With only medium success, the children’s concentration camp at Pithiviers is the inspiration for this indictment of French collaboration with the Germans in WWII.
The story is told by a South African woman living in the US who’s haunted by a sentence she found written in the margins of someone else’s book years ago: “Mother said everything would be all right; nothing seriously wrong can happen in France: Is it not the country of the Rights of Man?” In 1959, 17-year-old Deidre, or Dodo, was an innocent young girl studying at the Sorbonne when she became pregnant by her young French boyfriend. After an abortion, her sister and French brother-in-law pack her off to the country to recover. At the château, she meets and quickly becomes enchanted by her ageless hosts, the de C’s, first the Madame and then the Monsieur, who bear a striking resemblance to each another, inbred aristocrats that they are. Meanwhile, Dodo discovers a cache of old books (“the Rights of Man”) and magazines in the attic; she writes to her mother but receives no reply; her sister’s husband rebukes her for complaining about the aristocratic de C’s; she dreams of a drowning girl; and the squat Spanish cook, Dolores, slips into her bedroom to tell tales about her hosts. Young, naïve Dodo is isolated, with little money.

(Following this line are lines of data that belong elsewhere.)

#[global] Instance implements_read_opaque_slice field limit :
  Implements (read_opaque_slice field limit) (opaque limit).
Proof.
  assert (forall n : Z, Implements
    (value ← take (Z.max 0 n); pad ← take (Z.max 0 (padding_of n));
     if existsb (fun b => negb (Byte.eqb b Byte.x00)) pad then fail InvalidPadding else mret value)
    (seq (fixed (Z.max 0 n)) (fun value => seq (fixed (Z.max 0 (padding_of n)))
      (fun pad => if existsb (fun b => negb (Byte.eqb b Byte.x00)) pad then none else pure value)))) as Hk.
  { intros n. apply implements_bind; [apply implements_take; lia|]. intros v.
    apply implements_bind; [apply implements_take; lia|]. intros pad. apply _. }
  assert (forall n, 0 <= n -> Z.max 0 n = n) as Hmax by lia.
  assert (forall n, 0 <= padding_of n) as Hpad.
  { intros n. unfold padding_of. apply Z.land_nonneg. lia. }
  split.
  - intros d v bs tail Hwf Hr (Hl & Hu & ->). unfold opaque_bytes in Hr.
    pose proof (zlen_nonneg v). pose proof (xdr_padding_range (zlen v)).
    unfold read_opaque_slice.
    rewrite <- app_assoc in Hr.
    unfold mbind at 1, reader_bind at 1.
    destruct (implements_read_length field limit) as [Hc _].
    rewrite (Hc d (zlen v) (be_bytes 4 (zlen v)) _ Hwf Hr) by (repeat split; lia).
    destruct (Hk (zlen v)) as [Hc' _].
    rewrite !Hmax in Hc' by (auto; lia).
    rewrite (Hc' (advance (zlen (be_bytes 4 (zlen v))) d) v (v ++ zeros (xdr_padding (zlen v))) tail).
    + rewrite advance_advance. f_equal. f_equal. unfold opaque_bytes.
      by rewrite !zlen_app.
    + by eapply advance_wf.
    + eapply rest_advance; eauto.
    + exists v, v, (zeros (xdr_padding (zlen v))). split; [done|]. split; [done|].
      exists (zeros (xdr_padding (zlen v))), (zeros (xdr_padding (zlen v))), [].
      rewrite app_nil_r, (proj2 (nonzero_pad_false _)) by (rewrite zlen_zeros; [done|lia]).
      unfold fixed. rewrite zlen_zeros, padding_of_spec by lia. done.
  - intros d v d' Hwf H. unfold read_opaque_slice in H.
    unfold mbind at 1, reader_bind at 1 in H.
    destruct (read_length field limit d) as [[n d1]|] eqn:E; [|done].
    destruct (implements_read_length field limit) as [_ Hs].
    destruct (Hs _ _ _ Hwf E) as (bs1 & tail1 & Hr & [[Hu ->] Hn] & ->).
    destruct (Hk n) as [_ Hs']. rewrite !Hmax in Hs' by (auto; unfold u32_range in Hu; lia).
    destruct (Hs' _ _ _ (advance_wf _ _ _ Hwf Hr) H) as (bs2 & tail2 & Hr2 & HG & ->).
    rewrite (rest_advance _ _ _ Hwf Hr) in Hr2. subst tail1.
    destruct HG as (v' & b1 & b2 & -> & [-> Hv'] & pad & b3 & b4 & -> & [-> Hp] & Hz).
    destruct (existsb _ _) eqn:Ez; [done|]. destruct Hz as [<- ->].
    apply nonzero_pad_false in Ez. unfold u32_range in Hu.
    rewrite Hp, padding_of_spec in Ez by lia. rewrite <- Hv' in *.
    exists (opaque_bytes v), tail2. unfold opaque_bytes. rewrite app_nil_r, Ez in *.
    split_and!; [by rewrite Hr, !app_assoc| unfold opaque; split_and!; [lia|lia|done] |].
    rewrite advance_advance. by rewrite !zlen_app.
Qed.

#[global] Instance implements_read_opaque field limit :
  Implements (read_opaque field limit) (opaque limit).
Proof. apply implements_read_opaque_slice. Qed.

#[global] Instance implements_read_string field limit :
  Implements (read_string field limit) (opaque limit).
Proof. apply implements_read_opaque_slice. Qed.

#[global] Instance implements_read_fixed n :
  0 <= n -> Implements (read_fixed n) (fixed n).
Proof. apply implements_take. Qed.

#[global] Instance implements_read_times {T} n (p : reader T) F :
  Implements p F -> Implements (read_times n p) (many n F).
Proof. intros Hp. induction n; simpl; apply _. Qed.

#[global] Instance implements_read_array {T} field limit (p : reader T) F :
  Implements p F -> Implements (read_array field limit p) (array limit F).
Proof.
  intros Hp. eapply implements_weaken.
  - unfold read_array. apply implements_bind; [apply implements_read_length|].
    intros n. apply implements_read_times. apply Hp.
  - intros l bs. unfold array. split.
    + intros (n & b1 & b2 & -> & [Hu Hn] & Hm). exists n, b1, b2. zdec. done.
    + intros (n & b1 & b2 & -> & Hu & Hm). destruct (limit <? n) eqn:E; [done|].
      zbool. exists n, b1, b2. done.
Qed.

(** Bijection between accepted inputs and representations. *)
Lemma decode_all_iff {A} (p : reader A) F `{!Implements p F} l a :
  zlen l <= isize_max -> decode_all p l = Ok a <-> F a l.
Proof.
  intros Hl. pose proof (wf_new l Hl) as Hwf. unfold decode_all. split.
  - destruct (p (new l)) as [[a' d]|] eqn:E; [|done].
    destruct (implements_sound _ _ _ Hwf E) as (bs & tail & Hr & HF & ->).
    unfold finish, advance; simpl.
    destruct (_ =? _) eqn:Ef; [|done]. zbool. intros [= ->].
    rewrite rest_new in Hr. subst l. rewrite zlen_app in Ef.
    assert (tail = []) as -> by (apply zlen_nil_inv; lia). by rewrite app_nil_r.
  - intros HF. rewrite (implements_complete (new l) a l [] Hwf) by (rewrite ?app_nil_r; done).
    unfold finish, advance; simpl. by rewrite Z.eqb_refl.
Qed.

(** A successful read keeps the cursor well-formed on the same slice. *)
Lemma reader_wf {A} (p : reader A) F `{!Implements p F} d a d' :
  wf d -> p d = Ok (a, d') -> wf d' /\ input d' = input d.
Proof.
  intros Hwf H. destruct (implements_sound _ _ _ Hwf H) as (bs & tail & Hr & _ & ->).
  split; [by eapply advance_wf|done].
Qed.

(** The zero-copy range of an opaque just read. *)
Lemma read_opaque_slice_range field limit d v d' :
  wf d -> read_opaque_slice field limit d = Ok (v, d') ->
  position d + 4 + zlen v <= zlen (input d) /\
  slice (position d + 4) (position d + 4 + zlen v) (input d) = v.
Proof.
  intros Hwf H. destruct (implements_sound _ _ _ Hwf H) as (bs & tail & Hr & (_ & _ & ->) & ->).
  pose proof (zlen_rest d Hwf) as Hl. rewrite Hr in Hl. unfold opaque_bytes in *.
  destruct Hwf as [Hp _]. split; [zlen_lia|].
  unfold slice. replace (position d + 4 + zlen v - (position d + 4)) with (zlen v) by lia.
  rewrite Z2Nat.inj_add, <- drop_drop by lia. fold (rest d). rewrite Hr.
  rewrite <- !app_assoc.
  change (Z.to_nat 4) with (length (be_bytes 4 (zlen v))). rewrite drop_app_length.
  apply take_zlen_app.
Qed.

(** *** Building and taking apart sequences of formats *)

Lemma seq_intro {A B} (F : format A) (G : A -> format B) a b bs1 bs2 :
  G a b bs2 -> F a bs1 -> seq F G b (bs1 ++ bs2).
Proof. intros. by exists a, bs1, bs2. Qed.

Lemma seq_intro_last {A B} (F : format A) (G : A -> format B) a b bs :
  G a b [] -> F a bs -> seq F G b bs.
Proof. intros. exists a, bs, []. by rewrite app_nil_r. Qed.

Lemma many_u32 n l bs :
  many n u32 l bs <->
  length l = n /\ Forall u32_range l /\ bs = concat (map (be_bytes 4) l).
Proof.
  revert l bs. induction n as [|n IH]; intros l bs; simpl.
  - split.
    + intros [-> ->]. done.
    + intros (Hl & _ & ->). apply nil_length_inv in Hl. by subst.
  - split.
    + intros (x & b1 & b2 & -> & [Hx ->] & xs & b3 & b4 & -> & Hm & [-> ->]).
      apply IH in Hm as (<- & Hf & ->). rewrite app_nil_r. cbn [map concat length]. by auto.
    + intros (Hl & Hf & ->). destruct l as [|x xs]; [done|].
      apply list.Forall_cons_1 in Hf as [Hx Hf]. cbn [map concat].
      apply seq_intro with (a:=x); [|done].
      rewrite <- (app_nil_r (concat _)). apply seq_intro with (a:=xs); [done|].
      apply IH. simpl in Hl. auto with lia.
Qed.

(** The representation of a counted array of [u32]. *)
Definition array_u32_bytes (l : list Z) : list byte :=
  be_bytes 4 (zlen l) ++ concat (map (be_bytes 4) l).

Lemma array_u32 limit l bs :
  limit <= u32_max ->
  array limit u32 l bs <->
  zlen l <= limit /\ Forall u32_range l /\ bs = array_u32_bytes l.
Proof.
  intros Hlim. split.
  - intros (n & b1 & b2 & -> & [Hn ->] & H). destruct (limit <? n) eqn:E; [done|].
    zbool. apply many_u32 in H as (Hl & Hf & ->).
    assert (zlen l = n) as <- by (unfold zlen, u32_range in *; lia). done.
  - intros (Hl & Hf & ->). apply seq_intro with (a:=zlen l).
    + zdec. apply many_u32. by rewrite to_nat_zlen.
    + pose proof (zlen_nonneg l). split; [unfold u32_range; lia|done].
Qed.

(** Take a [seq] hypothesis apart into its component equations. *)
Ltac fmt_destruct :=
  repeat match goal with
  | H : seq _ _ _ _ |- _ => destruct H as (? & ? & ? & -> & ? & ?)
  | H : pure _ _ _ |- _ => destruct H as [-> ->]
  | H : none _ _ |- _ => destruct H
  | H : boolean _ _ |- _ => unfold boolean in H; subst
  | H : u32 _ _ |- _ => destruct H as [? ->]
  | H : u64 _ _ |- _ => destruct H as [? ->]
  | H : fixed _ _ _ |- _ => destruct H as [-> ?]
  | H : exact _ _ _ _ |- _ => destruct H as [? ->]
  | H : opaque _ _ _ |- _ => destruct H as (? & ? & ->)
  end.

(** Prove a [seq] of formats of right-nested concatenated bytes. *)
Ltac fmt_build :=
  match goal with
  | |- seq _ _ _ (_ ++ _) => eapply seq_intro; [fmt_build|fmt_build]
  | |- seq _ _ _ _ => eapply seq_intro_last; [fmt_build|fmt_build]
  | |- pure _ _ _ => split; reflexivity
  | |- u32 _ (be_bytes _ ?z) => refine (conj (_ : u32_range z) eq_refl)
  | |- u64 _ (be_bytes _ ?z) => refine (conj (_ : u64_range z) eq_refl)
  | |- boolean _ _ => reflexivity
  | |- exact _ _ _ _ => refine (conj _ eq_refl)
  | |- fixed _ _ ?v => refine (conj eq_refl (_ : zlen v = _))
  | |- opaque _ _ (opaque_bytes ?v) =>
      refine (conj (_ : zlen v <= _) (conj (_ : zlen v <= _) eq_refl))
  | _ => idtac
  end.

End Format.

(** ** What a writer emits

    [Emits f P bs]: the writer [f] succeeds exactly when [P] holds (and the
    buffer can grow), and then appends exactly [bs]. *)
Module Emit.
Import Encoder.

Class Emits (f : writer) (P : Prop) (bs : list byte) : Prop := {
  emits_ok e : P -> zlen (output e) + zlen bs <= usize_max -> f e = Ok (mk (output e ++ bs));
  emits_inv e e' : f e = Ok e' -> P /\ e' = mk (output e ++ bs);
  emits_mono e e' e1 :
    f e = Ok e' -> zlen (output e1) <= zlen (output e) -> f e1 = Ok (mk (output e1 ++ bs))
}.

Lemma encoder_eta e : mk (output e) = e.
Proof. by destruct e. Qed.

Lemma emits_done : Emits (fun e => Ok e) True [].
Proof.
  split; intros; simplify_eq; by rewrite app_nil_r, encoder_eta.
Qed.

Lemma emits_seq (f g : writer) P Q bs1 bs2 :
  Emits f P bs1 -> Emits g Q bs2 ->
  Emits (fun e => e1 ← f e; g e1) (P /\ Q) (bs1 ++ bs2).
Proof.
  intros Hf Hg. split.
  - intros e [HP HQ] Hl. rewrite zlen_app in Hl. pose proof (zlen_nonneg bs2).
    simpl. rewrite (emits_ok e) by (auto; lia). simpl.
    rewrite emits_ok by (simpl; rewrite ?zlen_app; auto; lia).
    simpl. by rewrite app_assoc.
  - intros e e' H. apply bind_ok in H as (e1 & H1 & H2).
    apply emits_inv in H1 as [HP ->]. apply emits_inv in H2 as [HQ ->].
    simpl. by rewrite app_assoc.
  - intros e e' e1 H Hl. apply bind_ok in H as (e2 & H1 & H2).
    rewrite (emits_mono _ _ _ H1 Hl). simpl. apply emits_inv in H1 as [_ ->].
    rewrite (emits_mono _ _ _ H2) by (simpl; rewrite !zlen_app; lia).
    simpl. by rewrite app_assoc.
Qed.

A Frenchman gets her pregnant; and the aborting physician crudely takes advantage of her during the examination. And though she discovers that the cache belonged to two young Jewish girls who hid in the attic, she can’t decipher the messages, the warnings, found in the books. Finally, after a heady courtship by the Madame, who woos her with presents and a fancy party (bought with her mother’s money, unknown to her), she becomes easy prey for the libidinous Monsieur. Inevitably, death ensues.
Romantic-suspense fiction, however worthy Kohler’s aims, that isn’t strong enough to support its weighty objective.